The thief did as he was directed; his arms were around the Prince; the lapel of his coat was between the Prince’s teeth; and then through his shut teeth, tight clenched on the coat, the Prince muttered:

“It is in the satchel beneath me.”

Without a word the thief raised his right hand and drove the knife sidewise clear through the Prince’s heart.

The last of the accumulations of generations of wrong and robbery and extortion and cruelty had sufficed to purchase their heritor a miserable death,–in the embrace of a thief!

CHAPTER XXXV.

THE LIBERATED PRISONER

About two o’clock that day Maximilian returned home. He was covered with dust and powder-smoke, but there was no blood upon him. I did not see him return; but when I entered the drawing-room I started back. There was a stranger present. I could not long doubt as to who he was. He was locked in the arms of Max’s mother. He was a pitiful sight. A tall, gaunt man; his short hair and stubby beard white as snow.
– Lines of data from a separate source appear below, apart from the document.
Lemma seen_set_counted (cnt : dict -> Z) (key : dict) (n : Z) (l : list dict) :
  distinct l -> seen_in key l = true ->
  seen_set key n (map (fun k => (k, cnt k)) l) =
  map (fun k => (k, if FrozenDict_eqb k key then n else cnt k)) l.
Proof.
  unfold seen_in. induction l as [|k l IH]; simpl; [discriminate|].
  intros [Hk Hl] Hseen. destruct (FrozenDict_eqb k key) eqn:E.
  - f_equal. apply map_ext_in. intros k' Hin.
    replace (FrozenDict_eqb k' key) with false; [reflexivity|].
    rewrite <- (FrozenDict_eqb_compat k key k' E).
    rewrite FrozenDict_eqb_sym. symmetry. now apply Hk.
  - f_equal. now apply IH.
Qed.

(** Counting one more key turns the summary of a stream into the
    summary of the stream with that key at its end. *)
Lemma bump_summary (key : dict) (stream : list dict) :
  bump key (Spec.summary stream) = Spec.summary (stream ++ [key]).
Proof.
  unfold bump. rewrite seen_get_summary.
  unfold Spec.summary. rewrite first_seen_snoc.
  destruct (seen_in key stream) eqn:Hseen.
  - rewrite seen_set_counted;
      [|apply first_seen_distinct | now rewrite seen_in_first_seen_eq].
    apply map_ext. intros k. rewrite occurrences_snoc.
    destruct (FrozenDict_eqb k key) eqn:E.
    + now rewrite (occurrences_compat k key stream E).
    + now rewrite Z.add_0_r.
  - rewrite seen_set_new
      by (rewrite (seen_get_counted (fun k => Spec.occurrences k stream));
          [now rewrite seen_in_first_seen_eq, Hseen
          |intros a b Hab; now apply occurrences_compat]).
    rewrite map_app. simpl. f_equal.
    + apply map_ext_in. intros k Hin. rewrite occurrences_snoc.
      rewrite (seen_in_first_seen key stream Hseen k Hin). now rewrite Z.add_0_r.
    + rewrite occurrences_snoc, FrozenDict_eqb_refl.
      now rewrite (occurrences_unseen key stream Hseen).
Qed.

(** The table after a stream of keys is the summary of the stream. *)
Lemma fold_bump_summary (stream : list dict) :
  fold_left (fun t key => bump key t) stream [] = Spec.summary stream.
Proof.
  induction stream as [|key stream IH] using rev_ind; [reflexivity|].
  rewrite fold_left_app. simpl. rewrite IH. apply bump_summary.
Qed.

End SummaryFacts.

(* ================================================================= *)
(** ** The aggregation loop                                            *)
(* ================================================================= *)

Lemma bind_lift_ok {A B} (a : A) (f : A -> printed B) :
  bind_io (lift (Ok a)) f = f a.
Proof. unfold bind_io, lift. now destruct (f a). Qed.

Lemma bind_lift_raise {A B} (e : exn) (f : A -> printed B) :
  bind_io (lift (Raise e)) f = ([], Raise e).
Proof. reflexivity. Qed.

Lemma bind_quiet_ok {A B} (a : A) (f : A -> printed B) :
  bind_io ([], Ok a) f = f a.
Proof. unfold bind_io. now destruct (f a). Qed.

Section EngineFacts.

Variable main_info_filters : value -> dict -> outcome dict.
Variable pretty_printers : value -> dict -> string -> printed string.
Variable registered : value -> bool.

Local Abbreviation process :=
  (Main.process main_info_filters pretty_printers).
Local Abbreviation read_loop :=
  (Main.read_loop main_info_filters pretty_printers registered).
Local Abbreviation flush := (Main.flush pretty_printers).
Local Abbreviation accepts :=
  (accepts main_info_filters pretty_printers registered).
Local Abbreviation rendered := (rendered pretty_printers).

(** One record when grouping is on: the block is printed only for a new
    key outside count mode; the key is counted in every case. *)
Lemma process_grouping (a : args) (msg : dict) (ty : value) (info : dict)
      (diag : list string) (text : string) (seen : table) :
  (merge a || count a)%bool = true ->
  get "type" msg = Some ty ->
  main_info_filters ty msg = Ok info ->
  pretty_printers ty msg EmptyString = (diag, Ok text) ->
  process a msg seen
  = (diag ++ (if (negb (seen_mem (FrozenDict info) seen) && negb (count a))%bool
              then [text] else []),
     Ok (bump (FrozenDict info) seen)).
Proof.
  intros Hmode Hty Hinfo Hpp. unfold Main.process, getitem.
  rewrite Hty. simpl. rewrite Hinfo. simpl. rewrite Hpp. simpl.
  rewrite Hmode.
  destruct (seen_mem (FrozenDict info) seen), (count a); simpl;
    now rewrite ?app_nil_r.
Qed.

Lemma bind_io_result {A B} (out : list string) (a : A) (f : A -> printed B) :
  bind_io (out, Ok a) f = (out ++ fst (f a), snd (f a)).
Proof. unfold bind_io. now destruct (f a). Qed.

Lemma seen_mem_summary (key : dict) (stream : list dict) :
  seen_mem key (Spec.summary stream) = seen_in key stream.
Proof.
  unfold seen_mem. rewrite seen_get_summary.
  now destruct (seen_in key stream).
Qed.

(** The loop when grouping is on, started on the table of the keys met
    so far. *)
Lemma read_loop_grouping (a : args) (stdin : list string)
      (items : list shown) :
  (merge a || count a)%bool = true -> accepts a stdin items ->
  forall before,
    read_loop a stdin (Spec.summary before)
    = ((if count a then stream_prints items else merge_prints before items),
       Ok (Spec.summary (before ++ map shown_key items))).
Proof.
  intros Hmode Hacc. induction Hacc as
      [|line rest items msg Hp Hs _ IH
       |line rest items msg ty info diag text Hp Hs Hty Hinfo Hpp _ IH];
    intros before.
  - simpl. rewrite app_nil_r. now destruct (count a).
  - cbn [Main.read_loop]. rewrite Hp, ?bind_lift_ok, Hs, ?bind_lift_ok.
    now rewrite IH.
  - cbn [Main.read_loop]. rewrite Hp, ?bind_lift_ok, Hs, ?bind_lift_ok.
    rewrite (process_grouping a msg ty info diag text (Spec.summary before));
      auto.
    rewrite bump_summary, seen_mem_summary, bind_io_result, IH.
    unfold stream_prints.
    cbn [fst snd map merge_prints flat_map shown_key shown_prints shown_block].
    rewrite <- !app_assoc. cbn [app].
    destruct (count a).
    + now rewrite andb_false_r.
    + rewrite andb_true_r.
      now destruct (seen_in (FrozenDict info) before).
Qed.

Lemma flush_rendered (t : table) (outs : list (list string * string)) :
  rendered t outs -> flush t = (summary_prints outs, Ok tt).
Proof.
  induction 1 as [|[info n] [diag block] t outs (ty & Hty & Hpp) _ IH]; simpl.
  - reflexivity.
  - simpl in Hty, Hpp. unfold getitem, Main.count_suffix.
    rewrite Hty. simpl. rewrite Hpp. simpl. rewrite IH.
    simpl. now rewrite <- !app_assoc.
Qed.

Lemma count_implies_merge_count (a : args) :
  count (Main.count_implies_merge a) = count a.
Proof. unfold Main.count_implies_merge. now destruct (count a) eqn:E. Qed.

End EngineFacts.

(* ================================================================= *)
(** ** Dict objects: what the default extractor returns                *)
(* ================================================================= *)

Section ObjFacts.

Lemma load_last (h : Obj.heap) (d : dict) :
  Obj.load (List.length h) (h ++ [d]) = d.
Proof.
  unfold Obj.load. rewrite app_nth2 by lia.
  now rewrite Nat.sub_diag.
Qed.

Lemma store_last (h : Obj.heap) (d d' : dict) :
  Obj.store (List.length h) d' (h ++ [d]) = h ++ [d'].
Proof. induction h as [|x h IH]; simpl; [reflexivity | now rewrite IH]. Qed.

Lemma remove_absent (k : string) (d : dict) :
  mem k d = false -> remove k d = d.
Proof.
  unfold mem. induction d as [|[k' v'] d IH]; simpl; [reflexivity|].
  destruct (String.eqb k' k); [discriminate|].
  intros H. now rewrite IH.
Qed.

(** [del_if_present] on the newest object of the store. *)
Lemma del_if_present_last (h : Obj.heap) (d : dict) (k : string) :
  Parsers.del_if_present (List.length h) k (h ++ [d])
  = (h ++ [remove k d], Ok tt).
Proof.
  unfold Parsers.del_if_present, Obj.bind, Obj.mem, Obj.delitem, Obj.ret,
    delitem.
  rewrite load_last. destruct (mem k d) eqn:E.
  - now rewrite load_last, E, store_last.
  - now rewrite remove_absent.
Qed.

End ObjFacts.

(* ================================================================= *)
(** ** The tokenizer accepts every line of the shape                  *)
(* ================================================================= *)

Section Trimming.

Local Open Scope string_scope.

Lemma lstrip_blank_append (a s : string) :
  Spec.blank a -> lstrip (a ++ s) = lstrip s.
Proof.
  unfold Spec.blank. induction a as [|c a IH]; simpl; [reflexivity|].
  intros H. apply andb_true_iff in H as [-> H]. auto.
Qed.

Lemma rstrip_blank (b : string) : Spec.blank b -> rstrip b = EmptyString.
Proof.
  unfold Spec.blank. induction b as [|c b IH]; simpl; [reflexivity|].
  intros H. apply andb_true_iff in H as [-> H]. now rewrite IH.
Qed.

Lemma rstrip_append_blank (s b : string) :
  Spec.blank b -> rstrip (s ++ b) = rstrip s.
Proof.
  intros Hb. induction s as [|c s IH]; simpl.
  - now apply rstrip_blank.
  - now rewrite IH.
Qed.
He was prematurely aged–his back was stooped–his pallid complexion reminded one of plants grown in cellars; he had a dejected, timorous look, like one who had long been at the mercy of brutal masters; his hands were seamed and calloused with hard work; he was without a coat, and his nether garments had curious, tiger-like stripes upon them. He was sobbing like a child in the arms of his wife. He seemed very weak in body and mind. Maximilian gave him a chair, and his mother sat down by him, weeping bitterly, and holding the poor calloused hands in her own, and patting them gently, while she murmured words of comfort and rejoicing. The poor man looked bewildered, as if he could not quite collect his faculties; and occasionally he would glance anxiously at the door, as if he expected that, at any moment, his brutal masters would enter and take him back to his tasks.
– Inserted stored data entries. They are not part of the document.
(** * MaskHintRCNN: orchestration of the mask-hint refinement detector

    Shallow embedding of [mmdet/models/detectors/mask_scoring_rcnn_MH.py]
    (class [MaskHintRCNN]): [forward_train], [simple_test_mask],
    [refine_test_bboxes] and [simple_test].

    Tensor elements are IEEE-754 binary32 values ([spec_float] of the
    standard library, whose comparisons follow the IEEE rules for NaN,
    infinities and signed zeros); a number of the configuration is a
    Python float, a binary64 value, that a comparison with a tensor rounds
    to binary32.  Heads, RoI extractors, the assigner and
    the sampler are external collaborators: they are fields of a record and
    are taken as total functions.  What the orchestrator itself can raise
    (attribute lookups in the configuration, unbound local variables, bad
    indices, a call that misses a required argument) is modelled in an
    exception monad that also logs every collaborator call. *)

From Stdlib Require Import ZArith Lia.
From Stdlib Require Import Floats.SpecFloat.
From stdpp Require Import base option list strings gmap.

Set Warnings "-register-all,-clear-no-such-hyp".

(* ===================================================================== *)
(** ** Binary32 values and their comparisons *)
(* ===================================================================== *)

Module Float32.

(** A tensor element.  [S754_finite s m e] is [(-1)^s * m * 2^e]; for
    binary32 the mantissa [m] of a normal number has 24 bits. *)
Definition f32 : Type := spec_float.

(** [False.float()] *)
Definition zero : f32 := S754_zero false.
(** [True.float()]: 1.0 = 2^23 * 2^-23 *)
Definition one : f32 := S754_finite false 8388608 (-23)%Z.
(** 0.5 = 2^23 * 2^-24 *)
Definition half : f32 := S754_finite false 8388608 (-24)%Z.
(** 0.75 = 3 * 2^22 * 2^-24 *)
Definition three_quarters : f32 := S754_finite false 12582912 (-24)%Z.

(** [a >= b] and [a > b] on tensor elements *)
Definition geb (a b : f32) : bool := SFleb b a.
Definition gtb (a b : f32) : bool := SFltb b a.
(** [a == b] *)
Definition eqb (a b : f32) : bool := SFeqb a b.

(** [bool_tensor.float()] on one element *)
Definition of_bool (b : bool) : f32 := if b then one else zero.

(** A Python float, as a configuration holds it: a binary64 value. *)
Definition f64 : Type := spec_float.

(** The value of a Python float in a comparison with a float32 tensor: the
    scalar is converted to the element type of the tensor, that is rounded
    to binary32 (to nearest, ties to even). *)
Definition of_float (v : f64) : f32 :=
  match v with
  | S754_finite s m e => binary_round 24 128 s m e
  | _ => v
  end.

#[global] Instance f32_eq_dec : EqDecision f32.
Proof. solve_decision. Defined.

End Float32.
Import Float32.

(* ===================================================================== *)
(** ** Rank-4 tensors (regions x channels x height x width) *)
(* ===================================================================== *)

Definition Tensor1 : Type := list f32.
Definition Tensor2 : Type := list (list f32).
Definition Tensor3 : Type := list (list (list f32)).
Definition Tensor4 : Type := list (list (list (list f32))).

(** Elementwise map over a rank-4 tensor. *)
Definition tmap4 (f : f32 -> f32) (t : Tensor4) : Tensor4 :=
  map (map (map (map f))) t.

(** [t[:, 1:, :, :]]: every region loses its channel 0 (the background). *)
Definition drop_background (t : Tensor4) : Tensor4 := map (drop 1) t.

(** [(t >= thr).float()], the binarization of [forward_train] (line 168). *)
Definition binarize_ge (thr : f32) (t : Tensor4) : Tensor4 :=
  tmap4 (fun v => of_bool (geb v thr)) t.

(** [(t > thr).float()], the binarization of [refine_test_bboxes] (line 249). *)
Definition binarize_gt (thr : f32) (t : Tensor4) : Tensor4 :=
  tmap4 (fun v => of_bool (gtb v thr)) t.

(** All the elements of a tensor satisfy [P]. *)
Definition all4 (P : f32 -> Prop) (t : Tensor4) : Prop :=
  Forall (Forall (Forall (Forall P))) t.

(** A hard foreground indicator: only the values 0.0 and 1.0. *)
Definition is_hard (v : f32) : Prop := v = zero \/ v = one.
Definition hard_mask (t : Tensor4) : Prop := all4 is_hard t.

(* ===================================================================== *)
(** ** Python exceptions and the configuration tree *)
(* ===================================================================== *)

Inductive PyErr : Type :=
| AttributeError (name : string)
| UnboundLocalError (var : string)
| TypeError (msg : string)
| IndexError (msg : string)
| RuntimeError (msg : string)
| AssertionError (msg : string).

(** The outcome of a statement: an exception or a value. *)
Definition Exc (A : Type) : Type := PyErr + A.

(** An mmcv [Config] node: attribute access on a dictionary node looks the
    key up and raises [AttributeError] when it is missing. *)
Inductive Cfg : Type :=
| CfgNone
| CfgFloat (v : f64)
| CfgStr (s : string)
| CfgDict (items : list (string * Cfg)).

Fixpoint assoc (k : string) (items : list (string * Cfg)) : option Cfg :=
  match items with
  | [] => None
  | (k', v) :: rest => if String.eqb k k' then Some v else assoc k rest
  end.

(** [cfg.k] *)
Definition getattr (c : Cfg) (k : string) : Exc Cfg :=
  match c with
  | CfgDict items =>
      match assoc k items with
      | Some v => inr v
      | None => inl (AttributeError k)
      end
  | _ => inl (AttributeError k)
  end.

(** [cfg.get(k, default)] *)
Definition cfg_get (c : Cfg) (k : string) (default : Cfg) : Exc Cfg :=
  match c with
  | CfgDict items => inr (from_option id default (assoc k items))
  | _ => inl (AttributeError "get")
  end.

(** [v == s] for a string literal [s]: values of another type are unequal. *)
Definition cfg_eq_str (v : Cfg) (s : string) : bool :=
  match v with
  | CfgStr s' => String.eqb s' s
  | _ => false
  end.

(** The scalar of a comparison [tensor >= v] / [tensor > v] with a float32
    tensor: the configured number, as a binary32 value. *)
Definition as_scalar (v : Cfg) : Exc f32 :=
  match v with
  | CfgFloat f => inr (of_float f)
  | _ => inl (TypeError "comparison of a Tensor with a non-numeric value")
  end.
“Gabriel,” said Maximilian,–and his face was flushed and working,–“this is–or was–my father.”

I took the poor hand in my own and kissed it, and spoke encouragingly to him. And this, I thought, was once a wealthy, handsome, portly, learned gentleman; a scholar and a philanthropist; and his only crime was that he loved his fellow-men! And upon how many such men have the prison doors of the world closed–never to open again?

They took him away to the bath; they fed him; they put upon him the clothes of a gentleman. He smiled in a childish way, and smoothed the fine cloth with his hands; and then he seemed to realize, for the first time, that he was, indeed, no longer a prisoner–that his jailers had gone out of his life forever.
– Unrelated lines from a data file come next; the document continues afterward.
(** Between world [w] and world [w'] nothing rewound the id generator: it
    hands out the same ids and has drawn at least as many. *)
Definition generator_not_rewound (w w' : World) : Prop :=
  uuids w' = uuids w /\ drawn w <= drawn w'.

(** Both dicts carry a correlation id, and the two ids differ. *)
Definition distinct_correlation_ids (kwargs1 kwargs2 : AnyDict) : Prop :=
  exists c1 c2,
    kwargs1 !! "correlation_id" = Some (VStr c1)
    /\ kwargs2 !! "correlation_id" = Some (VStr c2)
    /\ c1 <> c2.

(** ** Concrete collaborators, publishers and worlds *)

Module Fixtures.

(** Appends a line to the world's log. *)
Definition say (line : string) : M unit :=
  fun w => (Returned tt, set_log (log w ++ [line]) w).

(** A publisher middleware that logs its name and delegates inward. *)
Definition probe (name : string) : PublisherMiddleware :=
  fun call message kwargs =>
    let* _ := say name in
    call message kwargs.

(** A producer that logs the operation it is asked for. *)
Definition producer : AioPikaFastProducer.t :=
  {| AioPikaFastProducer.publish :=
       fun _ _ => let* _ := say "producer.publish" in ret VNone;
     AioPikaFastProducer.request :=
       fun _ _ => let* _ := say "producer.request" in ret (VObject 7);
     AioPikaFastProducer._parser :=
       fun raw => ret (RabbitMessage.mk raw VNone Request);
     AioPikaFastProducer._decoder := fun _ => ret (VStr "pong") |}.

(** The same producer with a parser that fails on every reply. *)
Definition producer_bad_parser : AioPikaFastProducer.t :=
  {| AioPikaFastProducer.publish := AioPikaFastProducer.publish producer;
     AioPikaFastProducer.request := AioPikaFastProducer.request producer;
     AioPikaFastProducer._parser := fun _ => raise (Exception "malformed reply");
     AioPikaFastProducer._decoder := AioPikaFastProducer._decoder producer |}.

(** A broker middleware class whose objects log their scopes and leave
    exceptions alone. *)
Definition broker_probe (name : string) : BrokerMiddleware :=
  fun _ =>
    {| BaseMiddleware.__aenter__ := say (name ++ ".enter");
       BaseMiddleware.__aexit__ := fun _ => let* _ := say (name ++ ".exit") in ret false;
       BaseMiddleware.publish_scope := probe (name ++ ".publish_scope");
       BaseMiddleware.consume_scope :=
         fun call msg => let* _ := say (name ++ ".consume_scope") in call msg |}.

(** A broker middleware class whose [__aexit__] returns true. *)
Definition swallowing : BrokerMiddleware :=
  fun _ =>
    {| BaseMiddleware.__aenter__ := ret tt;
       BaseMiddleware.__aexit__ := fun _ => ret true;
       BaseMiddleware.publish_scope := fun call => call;
       BaseMiddleware.consume_scope := fun call => call |}.

Definition orders : loc := 1%positive.
Definition audit : loc := 2%positive.

(** A store with the descriptors "orders" and "audit", a generator that
    hands out "uuid-0", and an empty log. *)
Definition world : World :=
  {| heap := {[ orders := RabbitQueue.of_name "orders";
                audit := RabbitQueue.of_name "audit" ]};
     uuids := fun _ => "uuid-0";
     drawn := 0;
     log := [] |}.

Definition events : RabbitExchange.t := RabbitExchange.mk "events".

(** A publisher bound to "orders" on "events", not yet set up. *)
Definition fresh_publisher (routing_key : string) (message_kwargs : AnyDict)
    (broker_middlewares : list BrokerMiddleware)
    (middlewares : list PublisherMiddleware) : LogicPublisher.t :=
  LogicPublisher.__init__ routing_key orders events message_kwargs
    broker_middlewares middlewares VNone None None true.

(** The same publisher after [setup] with the logging producer. *)
Definition publisher (routing_key : string) (message_kwargs : AnyDict)
    (broker_middlewares : list BrokerMiddleware)
    (middlewares : list PublisherMiddleware) : LogicPublisher.t :=
  LogicPublisher.setup
    (fresh_publisher routing_key message_kwargs broker_middlewares middlewares)
    (Some producer) (Some "svc") "/".

Definition hi : Any := VStr "hi".

(** A publisher with the swallowing broker middleware, set up with the
    producer whose parser fails. *)
Definition publisher_swallowing : LogicPublisher.t :=
  LogicPublisher.setup (fresh_publisher "" ∅ [swallowing] [])
    (Some producer_bad_parser) (Some "svc") "/".

(** Message options stored on a publisher, and options of one call. *)
Definition stored_options : AnyDict :=
  {[ "priority" := VInt 1; "persist" := VBool true ]}.

Definition call_options : AnyDict := {[ "priority" := VInt 9 ]}.

End Fixtures.

(** ** Hashes *)

Section Hashes.

(** Python's built-in [hash] on strings. *)
Variable hash : string -> Z.

(** [LogicSubscriber.get_routing_hash] (faststream.rabbit.subscriber.usecase)
    is not among the embedded sources; it is taken as a function of the
    descriptor and the exchange it is handed. *)
Variable get_routing_hash : RabbitQueue.t -> RabbitExchange.t -> Z.

(** How an f-string renders an [Optional[str]] field. *)
Definition format_optional (o : option string) : string :=
  match o with
  | Some s => s
  | None => "None"
  end.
“I must go now,” said Maximilian, hurriedly; “I will be back this evening. I have a duty to perform.”

He returned at nightfall. There was a terrible light in his eyes.

“I have avenged my father,” he said to me, in a hoarse whisper. “Come this way.”

He took me into the library, for he would not have the women hear the dreadful story. I shut the door. He said:

“I had made all the necessary arrangements to prevent the escape of the Count and his accomplices. I knew that he would fly, at the first alarm, to his yacht, which lies out in the harbor. He had ruined my father by bribery; so I brought his own instrument to bear upon him, and bribed, with a large sum, his confidential friend, who was in command of his vessel, to deliver him up to me. As I had anticipated, the cunning wretch fled to the yacht; they took him on board. Then they made him prisoner. He was shackled and chained to the mast. He begged for his life and liberty. He had brought a fortune with him in gold and jewels. He offered the whole of it to his _friend_, as a bribe, for he surmised what was coming. The faithful officer replied, as I had instructed him, that the Count could not offer that treasure, for he himself had already appropriated it to his own purposes. The miscreant had always had a lively sense of the power of money for evil; he saw it now in a new light–for he was penniless. After taking my father from the prison and bringing him home, I arranged as to the other prisoners and then went to the yacht. I introduced myself to the Count. I told him that I had deceived his spies–that I had led a double life; that I had joined the Brotherhood and had become one of its leading spirits, with but two objects:–to punish him and his villainous associates and to rescue my father. That, as they had destroyed my father for money, the same instruments should now destroy him, through fear. That they were all prisoners, and should die together a fearful death; but if they had a hundred lives they could not atone for the suffering they had caused one good and great-hearted man. They had compelled him, for years, to work in the society of the basest of his species–at work too hard for even a young and strong man; they had separated him from his family; they had starved his mind and heart and body; they had beaten and scourged him for the slightest offenses. He had suffered a thousand deaths. It would be no equivalent to simply kill them. They should die in prolonged agony. And as he–the Count–had always gone upon the principle that it was right to work upon the weaknesses of others to accomplish his purposes, I should imitate him. I should not touch him myself.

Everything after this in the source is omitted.